The FTX Foundation's Future Fund is a philanthropic fund making grants and investments to ambitious projects in order to improve humanity's long-term prospects.
We have a longlist of project ideas that we’d be excited to help launch.
We’re now announcing a prize for new project ideas to add to this longlist. If you submit an idea, and we like it enough to add to the website, we’ll pay you a prize of $5,000 (or more in exceptional cases). We’ll also attribute the idea to you on the website (unless you prefer to be anonymous).
All submissions must be received in the next week, i.e. by Monday, March 7, 2022.
We are excited about this prize for two main reasons:
- We would love to add great ideas to our list of projects.
- We are excited about experimenting with prizes to jumpstart creative ideas.

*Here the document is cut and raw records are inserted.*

(* ===== verification/BatchSample.v ===== *)
(** * Routes and batch jobs: an instance and concrete runs

    A regular expression crate, an environment and a database that keep the laws
    of the workflow engine, the theorems on routes and batch jobs applied to small
    workflows, and runs outside their conditions. *)

From Stdlib Require Import ZArith Lia Ascii.
From stdpp Require Import base numbers option strings gmap list sorting countable.
From S2P Require Import Prelude RustText RustStd F64 Effects Tasks WfRouting BatchJobs BatchStore.
From S2P Require Import BatchExecutor BatchExecutorFacts.

Local Open Scope Z_scope.

(** ** Parameters *)

(** Patterns are literal prefixes. *)
#[export] Instance prefix_regex : RegexCrate :=
  {| regex_match p s := Some (starts_with s p) |}.

Inductive DemoAction : Type := Work | Break | AskApproval | Crash.

Definition demo_result (st : ActionStatus) : ActionResult :=
  {| action_type := "demo"; action_status := st; action_duration_ms := 1; action_error := None;
     action_output := None |}.

#[export] Instance demo_env : BatchEnv := {|
  Action := DemoAction;
  run_action _ a data :=
    match a with
    | Work => Some (data, demo_result ActSuccess)
    | Break => Some (data, demo_result ActFailed)
    | AskApproval => Some (data, demo_result ActPaused)
    | Crash => None
    end;
  batch_clock l := Z.of_nat (length l);
  wave_order m := map_to_list m;
  overflow_checks := true;
|}.

#[export] Instance demo_env_ok : BatchEnvOk.
Proof. by split. Qed.

#[export] Instance list_exec_order : ExecOrder := {| exec_keys m := (map_to_list m).*1 |}.

#[export] Instance list_exec_order_ok : ExecOrderOk.
Proof. by split. Qed.

(** A text that keeps the key of a job. *)
Definition status_nat (st : BatchJobStatus) : nat :=
  match st with
  | JobPending => 0 | JobValidating => 1 | JobRunning => 2 | JobPaused => 3 | JobCompleted => 4
  | JobPartiallyCompleted => 5 | JobFailed => 6 | JobCancelled => 7
  end.

Definition nat_status (n : nat) : BatchJobStatus := nth n all_statuses JobPending.

Lemma nat_status_nat st : nat_status (status_nat st) = st.
Proof. by destruct st. Qed.

Definition key_fields (j : BatchJob) : list positive :=
  [encode (job_id j); encode (status_nat (job_status j)); encode (job_created_at j);
   encode (created_by j)].

Definition fields_job (l : list positive) : option BatchJob :=
  match l with
  | [a; b; c; d] =>
      i ← decode a; n ← decode b; t ← decode c; u ← decode d;
      Some (job_set_status (nat_status n) t (new_job i "" "" default_job_config u t))
  | _ => None
  end.

#[export] Instance key_db : JobDb := {|
  job_to_json j := pos_text (positives_flatten (key_fields j));
  job_of_json s := positives_unflatten (text_pos s) ≫= fields_job;
  db_ok _ := true;
|}.

Lemma fields_job_key j :
  fields_job (key_fields j) =
  Some (job_set_status (job_status j) (job_created_at j)
          (new_job (job_id j) "" "" default_job_config (created_by j) (job_created_at j))).
Proof.
  unfold fields_job, key_fields. rewrite !decode_encode. cbn [mbind option_bind].
  by rewrite nat_status_nat.
Qed.

#[export] Instance key_db_ok : JobDbOk.
Proof.
  split. intros j. unfold job_to_json, job_of_json, key_db.
  rewrite text_pos_text, positives_unflatten_flatten. cbn [mbind option_bind].
  rewrite fields_job_key. by eexists.
Qed.

(** ** Routes *)

Definition demo_route (id : string) (c : Condition) (p : Z) (l : list DemoAction) : Route DemoAction :=
  route_with_priority id id c l p.

Definition demo_flow (rs : list (Route DemoAction)) : Workflow DemoAction :=
  new_workflow "flow" "Flow" rs 0.

Definition is_gold : Condition := Equals "customer.level" (JString "gold").

Definition priority_flow : Workflow DemoAction :=
  with_default_route "all"
    (demo_flow [demo_route "all" (Exists "customer") 1 [Work]; demo_route "gold" is_gold 5 [Work]]).

Definition gold_order : Json := JObject [("customer", JObject [("level", JString "gold")])].

(** An order of a gold customer takes the route of higher priority. *)
Lemma select_route_best_witness :
  (∃ i, best_at (eligible gold_order) (routes priority_flow) i (demo_route "gold" is_gold 5 [Work])) ∨
  (Forall (λ x, eligible gold_order x = false) (routes priority_flow) ∧
   default_route priority_flow = Some "gold"%string ∧
   find_route priority_flow "gold" = Some (demo_route "gold" is_gold 5 [Work])).
Proof. exact (select_route_best priority_flow gold_order eq_refl). Defined.

(** ** Waves *)

Definition exec_ref (id : string) (deps : list string) : WorkflowExecutionRef :=
  foldl (λ e d, with_dependency d e) (new_ref id (JString id) "table") deps.

Definition load : WorkflowExecutionRef := exec_ref "load" [].
Definition clean : WorkflowExecutionRef := exec_ref "clean" ["load"].
Definition report : WorkflowExecutionRef := exec_ref "report" ["load"; "clean"].
Definition other : WorkflowExecutionRef := exec_ref "other" [].

Definition sample_waves : list (list WorkflowExecutionRef) := [[load; other]; [clean]; [report]].

Lemma waves_topological_witness :
  concat sample_waves ≡ₚ [report; load; clean; other] ∧ [] ∉ sample_waves ∧
  ∀ i w e, sample_waves !! i = Some w → e ∈ w →
    (∀ d, d ∈ dependencies e → d ∈ before i sample_waves) ∧
    (∀ j, i = S j → ∃ d, d ∈ dependencies e ∧ d ∉ before j sample_waves).
Proof. apply waves_topological. vm_compute. reflexivity. Defined.

(** Three executions in a circle are refused, as the equivalence says. *)
Definition circle : list WorkflowExecutionRef :=
  [exec_ref "a" ["b"]; exec_ref "b" ["c"]; exec_ref "c" ["a"]].

Lemma resolve_accepts_acyclic_witness :
  (∃ waves, resolve_dependencies circle = Ok waves) ↔
  dependencies_exist circle ∧ ∃ rank, ranked rank circle.
Proof.
  apply resolve_accepts_acyclic. apply (bool_decide_unpack _). vm_compute. reflexivity.
Defined.

Example circle_refused : ∃ id, resolve_dependencies circle = Err (Circular id).
Proof. eexists. vm_compute. reflexivity. Qed.

(** ** The store *)

Definition demo_job (id user : string) (t : Z) (es : list WorkflowExecutionRef) : BatchJob :=
  foldl (λ j e, add_execution e t j) (new_job id "demo" "flow" default_job_config user t) es.

Definition job_a : BatchJob := demo_job "a" "ann" 20 [load].
Definition job_b : BatchJob := demo_job "b" "ann" 10 [load].
Definition job_c : BatchJob := demo_job "c" "ann:x" 30 [load].

(** Three jobs, of which one runs; a job that is deleted and then updated by its
    executor is stored again, but in no index. *)
Definition job_d : BatchJob := demo_job "d" "ann" 15 [load].

Definition four_calls : list store_call :=
  [CallCreate job_a; CallCreate job_b; CallCreate job_c; CallCreate job_d; CallReopen;
   CallUpdate (job_set_status JobRunning 40 job_c); CallDelete "d"; CallUpdate job_d].

Definition after_calls : BatchJobStore * gset string :=
  foldl (λ so c, (run_call c so.1, unlisted_after c so.1 so.2)) (new_store, ∅) four_calls.

Definition three_jobs : BatchJobStore := after_calls.1.

Lemma after_calls_history : history after_calls.1 after_calls.2.
Proof.
  unfold after_calls, four_calls. cbn [foldl fst snd].
  repeat apply history_call; [apply history_new|..]; try done.
  all: split_and!; [reflexivity|done..|intros o Ho; vm_compute in Ho; by simplify_eq].
Qed.


(** The job that was deleted and then updated can be read, and is in no listing. *)
Example updated_after_deletion_unlisted :
  (fmap (M := option) job_id <$> (get "d" three_jobs).2,
   fmap (M := list) job_id <$> (list_by_status JobPending 10 three_jobs).2)
  = (Ok (Some "d"%string), Ok ["b"; "a"]%string).
Proof. vm_compute. reflexivity. Qed.

(** The first page of a user's jobs is the oldest one, and another user whose name
    continues after a colon is taken for the same. *)
Example first_page_is_oldest :
  fmap (M := list) job_id <$> (list_by_user "ann" 1 0 three_jobs).2 = Ok ["b"%string].
Proof. vm_compute. reflexivity. Qed.

Example colon_user_listed :
  fmap (M := list) job_id <$> (list_by_user "ann" 10 0 three_jobs).2 = Ok ["c"; "a"; "b"]%string.
Proof. vm_compute. reflexivity. Qed.

(** ** Jobs *)

Definition demo_world (js : list BatchJob) (wfs : list (Workflow DemoAction)) : BWorld :=
  {| job_store := foldl (λ s j, (create j s).1) new_store js;
     workflows := list_to_map ((λ w, (wf_id w, w)) <$> wfs); executions := ∅; exec_logs := ∅;
     events := [] |}.

Lemma demo_world_kept js wfs : saved_kept (demo_world js wfs).
Proof. split; simpl; [intros id x; by rewrite lookup_empty|set_solver]. Qed.

Definition report_job : BatchJob := demo_job "nightly" "ann" 5 [report; load; clean; other].

(** One action of the route. *)
Definition flow_of (l : list DemoAction) : Workflow DemoAction :=
  demo_flow [demo_route "only" (Exists "x") 1 l].

Definition nightly : BWorld := demo_world [report_job] [flow_of [Work; Work]].

(** A schedule that interleaves the first wave. *)
Definition nightly_run : BWorld * result BatchError unit :=
  execute [[0; 1; 1; 0; 1]%nat] "nightly" nightly.

Lemma run_pair {A B} (p : A * B) (b : B) : p.2 = b → p = (p.1, b).
Proof. intros <-. apply surjective_pairing. Qed.

Lemma dependencies_run_first_witness :
  ∃ new, events nightly_run.1 = events nightly ++ new ∧
    (∀ e, e ∈ workflow_executions report_job → ∃ ok, EvSaved (execution_id e) ok ∈ new) ∧
    ∀ e d p q evd eve, e ∈ workflow_executions report_job → d ∈ dependencies e →
      new !! p = Some evd → event_exec evd = Some d →
      new !! q = Some eve → event_exec eve = Some (execution_id e) → (p < q)%nat.
Proof.
  apply (dependencies_run_first [[0; 1; 1; 0; 1]%nat] "nightly" report_job nightly nightly_run.1).
  - apply demo_world_kept.
  - apply run_pair. vm_compute. reflexivity.
  - vm_compute. reflexivity.
  - apply (bool_decide_unpack _). vm_compute. reflexivity.
Defined.

(** The job is completed, but its progress still counts every file as pending. *)
Example progress_never_moves :
  match cache (job_store nightly_run.1) !! "nightly"%string with
  | Some j => job_status j = JobCompleted ∧ pending (progress j) = 4%nat ∧
              completed (progress j) = 0%nat
  | None => False
  end.
Proof. vm_compute. done. Qed.

(** Retries of a failing workflow. *)
Definition failing : Workflow Action := flow_of [Break].

Definition failing_wave : BWorld * result BatchError (gmap string (result BatchError unit)) :=
  execute_wave [] report_job [load; other] failing (demo_world [] []).

Definition failing_results : gmap string (result BatchError unit) :=
  match failing_wave.2 with Ok m => m | _ => ∅ end.

Lemma retries_never_help_witness :
  ∃ new, events failing_wave.1 = events (demo_world [] []) ++ new ∧
    ∀ id r, failing_results !! id = Some r → result_events report_job id new r.
Proof.
  apply (retries_never_help [] report_job [load; other] (failing : Workflow Action)).
  - apply demo_world_kept.
  - apply (bool_decide_unpack _). vm_compute. reflexivity.
  - apply run_pair. unfold failing_results, failing_wave, execute_wave. by destruct (join_all _ _ _).
Defined.

(** The error of a failed execution is the one of its last retry. *)
Example retry_error :
  failing_results !! "load"%string = Some (Err (AlreadyExists "load")) ∧
  saves "load" (events failing_wave.1) = 4%nat.
Proof. vm_compute. done. Qed.

(** Dependents of a failed execution are run all the same. *)
Example dependents_of_failures_run :
  let w := demo_world [demo_job "j" "ann" 5 [load; clean]] [failing] in
  EvAction "clean" 0 ∈ events (execute [] "j" w).1.
Proof. apply (bool_decide_unpack _). vm_compute. reflexivity. Qed.

(** ** Pauses *)

Definition approval : Workflow Action := flow_of [Work; AskApproval; Work].

Definition paused_world : BWorld :=
  (run_task (execute_workflow_internal load (approval : Workflow Action)) (demo_world [] [approval])).1.

Definition resumed_world : BWorld := (run_task (resume_execution "load") paused_world).1.

Lemma actions_run_once_witness :
  ∃ m x, executions resumed_world !! "load"%string = Some x ∧
    actions_of "load" (events resumed_world) = seq 0 m ∧ (m ≤ 3)%nat ∧
    (ex_status x = ExPaused → checkpoint_action_index x = Some (m - 1)%nat ∧ (0 < m)%nat) ∧
    (ex_status x = ExCompleted → m = 3%nat).
Proof.
  apply (actions_run_once load (approval : Workflow Action)
    (demo_route "only" (Exists "x") 1 [Work; AskApproval; Work]) []); [reflexivity|].
  apply life_resume, life_start; vm_compute; reflexivity.
Defined.

Example resumed_completes :
  ex_status <$> executions paused_world !! "load"%string = Some ExPaused ∧
  ex_status <$> executions resumed_world !! "load"%string = Some ExCompleted ∧
  actions_of "load" (events resumed_world) = [0; 1; 2]%nat.
Proof. vm_compute. done. Qed.

(** Two resumptions that overlap both run the rest of the actions. *)
Example double_resume :
  actions_of "load"
    (events (join_all [0; 1]%nat [resume_execution "load"; resume_execution "load"] paused_world).1)
  = [0; 1; 2; 2]%nat.
Proof. vm_compute. reflexivity. Qed.

(** ** Other endings *)

Definition job_status_of (id : string) (w : BWorld) : option BatchJobStatus :=
  job_status <$> cache (job_store w) !! id.

(** A record whose actions failed is never marked. *)
Example failed_stays_pending :
  ex_status <$> executions failing_wave.1 !! "load"%string = Some ExPending.
Proof. vm_compute. reflexivity. Qed.

(** A job that cannot be planned has been marked as running. *)
Example circular_job_left_running :
  let w := demo_world [demo_job "j" "ann" 5 circle] [flow_of [Work]] in
  (∃ id, (execute [] "j" w).2 = Err (Circular id)) ∧
  job_status_of "j" (execute [] "j" w).1 = Some JobRunning.
Proof. split; [eexists|]; vm_compute; reflexivity. Qed.

(** An execution that panics counts neither as completed nor as failed. *)
Example crashed_job_completed :
  let w := demo_world [demo_job "j" "ann" 5 [load]] [flow_of [Crash]] in
  job_status_of "j" (execute [] "j" w).1 = Some JobCompleted.
Proof. vm_compute. reflexivity. Qed.

(** A cancellation during the run is overwritten at its end. *)
Example cancel_overwritten :
  let w := demo_world [demo_job "j" "ann" 5 [load]] [flow_of [Work]] in
  match begin_job "j" w with
  | (w1, Ok (j, wf, waves)) =>
      let w2 := (cancel "j" w1).1 in
      job_status_of "j" w2 = Some JobCancelled ∧
      match run_waves [] waves j wf ∅ ∅ w2 with
      | (w3, Ok (j', c, f)) => job_status_of "j" (end_job j' c f w3).1 = Some JobCompleted
      | _ => False
      end
  | _ => False
  end.
Proof. vm_compute. done. Qed.

(** The default route is taken even when it is disabled. *)
Example disabled_default_taken :
  let off := set_enabled false (demo_route "off" is_gold 1 [Work]) in
  fmap (M := option) route_id <$> select_route (with_default_route "off" (demo_flow [off])) JNull =
  Ok (Some "off"%string).
Proof. vm_compute. reflexivity. Qed.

To participate, you can either
- Add your proposal as a comment to this post (one proposal per comment, please), or
- Fill in this form
Please write your project idea in the same format as the project ideas on our website. Here’s an example:
Early detection center
Biorisk and Recovery from Catastrophes
By the time we find out about novel pathogens, they’ve already spread far and wide, as we saw with Covid-19. Earlier detection would increase the amount of time we have to respond to biothreats. Moreover, existing systems are almost exclusively focused on known pathogens—we could do a lot better by creating pathogen-agnostic systems that can detect unknown pathogens. We’d like to see a system that collects samples from wastewater or travelers, for example, and then performs a full metagenomic scan for anything that could be dangerous
You can also provide further explanation, if you think the case for including your project idea will not be obvious to us on its face.
Some rules and fine print:
- You may submit refinements of ideas already on our website, but these might receive only a portion of the full prize.
- At our discretion, we will award partial prizes for submissions that are proposed by multiple people, or require additional work for us to make viable.
- At our discretion, we will award larger prizes for submissions that we really like.
- Prizes will be awarded at the sole discretion of the Future Fund.
We’re happy to answer questions, though it might take us a few days to respond due to other programs and content we're launching right now.
We’re excited to see what you come up with!
(Thanks to Owen Cotton-Barratt for helpful discussion and feedback.)
Prestigious forecasting tournaments for students
Epistemic institutions, empowering exceptional people
To scale up forecasting efforts, we will need a large body of excellent forecasters to recruit from. Forecasting is a skill that improves over time, and it takes time to build a track record to distinguish excellent forecasters from the rest - particularly on long-term questions. Additionally, forecasting builds generally useful research and rationality skills, and supports model-building and detailed understanding of question topics. Therefore, getting students to forecast high-impact questions might be particularly useful for both students own development and the development of the forecasting community.
While existing forecasting platforms allow students to participate, the prestige and compensation offered by success is limited, especially outside of the narrow forecasting community.
We would be excited to fund highly prestigious forecasting tournaments for students, similar to the Maths Olympiad and IGEM in that it would aim to attract top talent, while being focussed on highly impactful questions. A second option is working with universities to give course credit for participation and success in the tournaments. In either case - excellent student forecasters would be rewarded by a prestigious marker on their CV, and fast-tracked application to superforecasting organisations.